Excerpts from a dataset
────

(** The batch with a window that can be computed is the loop over that
    window. *)
Lemma find_related_invoices_run env ids ref criteria w folder w1 s e :
  stop_event env (polls w) = false ->
  ids <> [] ->
  get_folder_by_path env (folder_path (related_emails criteria)) (poll_n 1 w)
  = (Ok folder, w1) ->
  datetime_plus ref (days 2) = Ok e ->
  window_start ref (months_back_invoices criteria) = Ok s ->
  find_related_invoices env ids ref criteria w
  = find_related_loop env folder s e
      (file_extension (related_emails criteria)) ids [] w1.
Proof.
  intros Hstop Hne Hg He Hs. unfold find_related_invoices.
  unfold bind at 1. rewrite check_cancelled_eq, Hstop.
  destruct ids as [|i rest]; [congruence|].
  rewrite (bind_ok _ _ _ _ _ Hg).
  unfold bind at 1. rewrite He. unfold lift at 1, ret at 1.
  unfold bind at 1. rewrite Hs. reflexivity.
Qed.

(** A batch that returns for identifiers has computed its window. *)
Lemma find_related_invoices_window env ids ref criteria w found w' :
  find_related_invoices env ids ref criteria w = (Ok found, w') ->
  ids <> [] ->
  stop_event env (polls w) = false
  /\ datetime_plus ref (days 2) = Ok (ref + days 2)%Z
  /\ window_start ref (months_back_invoices criteria)
     = Ok (ref - days (months_back_invoices criteria * 31))%Z.
Proof.
  unfold find_related_invoices. step_check env w; [discriminate|].
  destruct ids as [|i rest]; [congruence|].
  unfold bind at 1.
  destruct (get_folder_by_path env (folder_path (related_emails criteria))
              (poll_n 1 w)) as [[folder|x] w1]; [|discriminate].
  unfold bind at 1.
  destruct (datetime_plus ref (days 2)) as [e|x] eqn:He; [|discriminate].
  apply datetime_plus_ok in He. subst e.
  unfold lift at 1, ret at 1. unfold bind at 1.
  destruct (window_start ref (months_back_invoices criteria)) as [s|x] eqn:Hs;
    [|discriminate].
  apply window_start_ok in Hs. subst s. auto.
Qed.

────

Reproduce each record exactly as it appears.

(** The batch with a window that can be computed is the loop over that
    window. *)
Lemma find_related_invoices_run env ids ref criteria w folder w1 s e :
  stop_event env (polls w) = false ->
  ids <> [] ->
  get_folder_by_path env (folder_path (related_emails criteria)) (poll_n 1 w)
  = (Ok folder, w1) ->
  datetime_plus ref (days 2) = Ok e ->
  window_start ref (months_back_invoices criteria) = Ok s ->
  find_related_invoices env ids ref criteria w
  = find_related_loop env folder s e
      (file_extension (related_emails criteria)) ids [] w1.
Proof.
  intros Hstop Hne Hg He Hs. unfold find_related_invoices.
  unfold bind at 1. rewrite check_cancelled_eq, Hstop.
  destruct ids as [|i rest]; [congruence|].
  rewrite (bind_ok _ _ _ _ _ Hg).
  unfold bind at 1. rewrite He. unfold lift at 1, ret at 1.
  unfold bind at 1. rewrite Hs. reflexivity.
Qed.

(** A batch that returns for identifiers has computed its window. *)
Lemma find_related_invoices_window env ids ref criteria w found w' :
  find_related_invoices env ids ref criteria w = (Ok found, w') ->
  ids <> [] ->
  stop_event env (polls w) = false
  /\ datetime_plus ref (days 2) = Ok (ref + days 2)%Z
  /\ window_start ref (months_back_invoices criteria)
     = Ok (ref - days (months_back_invoices criteria * 31))%Z.
Proof.
  unfold find_related_invoices. step_check env w; [discriminate|].
  destruct ids as [|i rest]; [congruence|].
  unfold bind at 1.
  destruct (get_folder_by_path env (folder_path (related_emails criteria))
              (poll_n 1 w)) as [[folder|x] w1]; [|discriminate].
  unfold bind at 1.
  destruct (datetime_plus ref (days 2)) as [e|x] eqn:He; [|discriminate].
  apply datetime_plus_ok in He. subst e.
  unfold lift at 1, ret at 1. unfold bind at 1.
  destruct (window_start ref (months_back_invoices criteria)) as [s|x] eqn:Hs;
    [|discriminate].
  apply window_start_ok in Hs. subst s. auto.
Qed.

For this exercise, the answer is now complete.